*Task brief:* The records below must be returned in full and unaltered.

*Working data:*
(** X14. When [crates/] exists, everything found is a usable file whose
    text is empty or ends with a newline, and [os.linesep] is ['\n'] or
    ['\r\n'], the checkout is settled after two runs: a third run of [main]
    leaves the file system as the second run left it. *)
Theorem main_settles_after_two_runs (s : script) (script_dir : path)
    (w : world) :
  path_exists w (script_dir ++ ["crates"]) = true ->
  manifests_usable (script_dir ++ ["crates"]) w = true ->
  manifests_end_with_newline (script_dir ++ ["crates"]) w = true ->
  known_linesep (os_linesep w) = true ->
  world_of (main s script_dir
              (world_of (main s script_dir
                           (world_of (main s script_dir w)))))
  = world_of (main s script_dir (world_of (main s script_dir w))).
Proof.
  intros Hdir Hok Hnl Hls.
  set (cd := script_dir ++ ["crates"]) in *.
  set (w1 := world_of (main s script_dir w)).
  set (w2 := world_of (main s script_dir w1)).
  set (w3 := world_of (main s script_dir w2)).
  (* every run sees the same manifests, usable as before *)
  assert (Hnext : forall v,
            path_exists v cd = true -> manifests_usable cd v = true ->
            path_exists (world_of (main s script_dir v)) cd = true
            /\ manifests_usable cd (world_of (main s script_dir v)) = true).
  { intros v Hd Hu.
    destruct (main_keeps_kinds s script_dir v Hd Hu) as (He & _ & Hus).
    split; [now rewrite He|].
    unfold manifests_usable. apply forallb_forall.
    intros p Hp. rewrite Hus.
    pose proof Hu as Hu'. unfold manifests_usable in Hu'.
    rewrite forallb_forall in Hu'. apply Hu'.
    apply list_elem_of_In, (main_keeps_glob s script_dir v Hd Hu).
    now apply list_elem_of_In. }
  destruct (Hnext w Hdir Hok) as [Hdir1 Hok1]. fold w1 in Hdir1, Hok1.
  destruct (Hnext w1 Hdir1 Hok1) as [Hdir2 Hok2]. fold w2 in Hdir2, Hok2.
  destruct (main_run s script_dir w Hdir Hok) as (v1 & E1 & Hl1 & Hf1).
  destruct (main_run s script_dir w1 Hdir1 Hok1) as (v2 & E2 & Hl2 & Hf2).
  destruct (main_run s script_dir w2 Hdir2 Hok2) as (v3 & E3 & Hl3 & Hf3).
  assert (Ev1 : v1 = w1) by (unfold w1; now rewrite E1).
  assert (Ev2 : v2 = w2) by (unfold w2; now rewrite E2).
  assert (Ev3 : v3 = w3) by (unfold w3; now rewrite E3).
  subst v1 v2 v3. fold cd in Hf1, Hf2, Hf3.
  assert (Hg1 : forall q, q ∈ glob_cargo_files cd w1
                          <-> q ∈ glob_cargo_files cd w)
    by (apply main_keeps_glob; assumption).
  assert (Hg2 : forall q, q ∈ glob_cargo_files cd w2
                          <-> q ∈ glob_cargo_files cd w1)
    by (apply main_keeps_glob; assumption).
  assert (Hentries : entries w3 = entries w2).
  { apply map_eq. intros q. rewrite Hf3, Hf2, Hf1, Hl2, Hl1.
    destruct (decide (q ∈ glob_cargo_files cd w)) as [Hq|Hq].
    - rewrite !bool_decide_eq_true_2
        by (try exact Hq; try apply Hg1; try apply Hg2, Hg1; exact Hq).
      assert (Hu : usable_file w q = true).
      { pose proof Hok as Hok'. unfold manifests_usable in Hok'.
        rewrite forallb_forall in Hok'.
        apply Hok', list_elem_of_In, Hq. }
      apply usable_file_spec in Hu as (raw & Hraw). rewrite Hraw.
      cbn [fmap option_fmap option_map rewrite_entry]. do 3 f_equal.
      apply rewrite_raw_settles; [exact Hls|].
      unfold manifests_end_with_newline in Hnl.
      rewrite forallb_forall in Hnl.
      specialize (Hnl q). rewrite Hraw in Hnl.
      apply Hnl, list_elem_of_In, Hq.
    - rewrite !bool_decide_eq_false_2; [reflexivity|exact Hq| |].
      + intros H. now apply Hg1 in H.
      + intros H. now apply Hg2, Hg1 in H. }
  assert (Hsep : os_linesep w3 = os_linesep w2) by exact Hl3.
  destruct w3 as [e3 l3], w2 as [e2 l2]. cbn [entries os_linesep] in *.
  congruence.
Qed.

Lemma main_settles_after_two_runs_witness :
  world_of (main add_hotpath ["repo"]
              (world_of (main add_hotpath ["repo"]
                           (world_of (main add_hotpath ["repo"]
                                        sample_world)))))
  = world_of (main add_hotpath ["repo"]
                (world_of (main add_hotpath ["repo"] sample_world))).
Proof.
  apply (main_settles_after_two_runs add_hotpath ["repo"] sample_world);
    vm_compute; reflexivity.
Defined.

*Task output:*
(** X14. When [crates/] exists, everything found is a usable file whose
    text is empty or ends with a newline, and [os.linesep] is ['\n'] or
    ['\r\n'], the checkout is settled after two runs: a third run of [main]
    leaves the file system as the second run left it. *)
Theorem main_settles_after_two_runs (s : script) (script_dir : path)
    (w : world) :
  path_exists w (script_dir ++ ["crates"]) = true ->
  manifests_usable (script_dir ++ ["crates"]) w = true ->
  manifests_end_with_newline (script_dir ++ ["crates"]) w = true ->
  known_linesep (os_linesep w) = true ->
  world_of (main s script_dir
              (world_of (main s script_dir
                           (world_of (main s script_dir w)))))
  = world_of (main s script_dir (world_of (main s script_dir w))).
Proof.
  intros Hdir Hok Hnl Hls.
  set (cd := script_dir ++ ["crates"]) in *.
  set (w1 := world_of (main s script_dir w)).
  set (w2 := world_of (main s script_dir w1)).
  set (w3 := world_of (main s script_dir w2)).
  (* every run sees the same manifests, usable as before *)
  assert (Hnext : forall v,
            path_exists v cd = true -> manifests_usable cd v = true ->
            path_exists (world_of (main s script_dir v)) cd = true
            /\ manifests_usable cd (world_of (main s script_dir v)) = true).
  { intros v Hd Hu.
    destruct (main_keeps_kinds s script_dir v Hd Hu) as (He & _ & Hus).
    split; [now rewrite He|].
    unfold manifests_usable. apply forallb_forall.
    intros p Hp. rewrite Hus.
    pose proof Hu as Hu'. unfold manifests_usable in Hu'.
    rewrite forallb_forall in Hu'. apply Hu'.
    apply list_elem_of_In, (main_keeps_glob s script_dir v Hd Hu).
    now apply list_elem_of_In. }
  destruct (Hnext w Hdir Hok) as [Hdir1 Hok1]. fold w1 in Hdir1, Hok1.
  destruct (Hnext w1 Hdir1 Hok1) as [Hdir2 Hok2]. fold w2 in Hdir2, Hok2.
  destruct (main_run s script_dir w Hdir Hok) as (v1 & E1 & Hl1 & Hf1).
  destruct (main_run s script_dir w1 Hdir1 Hok1) as (v2 & E2 & Hl2 & Hf2).
  destruct (main_run s script_dir w2 Hdir2 Hok2) as (v3 & E3 & Hl3 & Hf3).
  assert (Ev1 : v1 = w1) by (unfold w1; now rewrite E1).
  assert (Ev2 : v2 = w2) by (unfold w2; now rewrite E2).
  assert (Ev3 : v3 = w3) by (unfold w3; now rewrite E3).
  subst v1 v2 v3. fold cd in Hf1, Hf2, Hf3.
  assert (Hg1 : forall q, q ∈ glob_cargo_files cd w1
                          <-> q ∈ glob_cargo_files cd w)
    by (apply main_keeps_glob; assumption).
  assert (Hg2 : forall q, q ∈ glob_cargo_files cd w2
                          <-> q ∈ glob_cargo_files cd w1)
    by (apply main_keeps_glob; assumption).
  assert (Hentries : entries w3 = entries w2).
  { apply map_eq. intros q. rewrite Hf3, Hf2, Hf1, Hl2, Hl1.
    destruct (decide (q ∈ glob_cargo_files cd w)) as [Hq|Hq].
    - rewrite !bool_decide_eq_true_2
        by (try exact Hq; try apply Hg1; try apply Hg2, Hg1; exact Hq).
      assert (Hu : usable_file w q = true).
      { pose proof Hok as Hok'. unfold manifests_usable in Hok'.
        rewrite forallb_forall in Hok'.
        apply Hok', list_elem_of_In, Hq. }
      apply usable_file_spec in Hu as (raw & Hraw). rewrite Hraw.
      cbn [fmap option_fmap option_map rewrite_entry]. do 3 f_equal.
      apply rewrite_raw_settles; [exact Hls|].
      unfold manifests_end_with_newline in Hnl.
      rewrite forallb_forall in Hnl.
      specialize (Hnl q). rewrite Hraw in Hnl.
      apply Hnl, list_elem_of_In, Hq.
    - rewrite !bool_decide_eq_false_2; [reflexivity|exact Hq| |].
      + intros H. now apply Hg1 in H.
      + intros H. now apply Hg2, Hg1 in H. }
  assert (Hsep : os_linesep w3 = os_linesep w2) by exact Hl3.
  destruct w3 as [e3 l3], w2 as [e2 l2]. cbn [entries os_linesep] in *.
  congruence.
Qed.

Lemma main_settles_after_two_runs_witness :
  world_of (main add_hotpath ["repo"]
              (world_of (main add_hotpath ["repo"]
                           (world_of (main add_hotpath ["repo"]
                                        sample_world)))))
  = world_of (main add_hotpath ["repo"]
                (world_of (main add_hotpath ["repo"] sample_world))).
Proof.
  apply (main_settles_after_two_runs add_hotpath ["repo"] sample_world);
    vm_compute; reflexivity.
Defined.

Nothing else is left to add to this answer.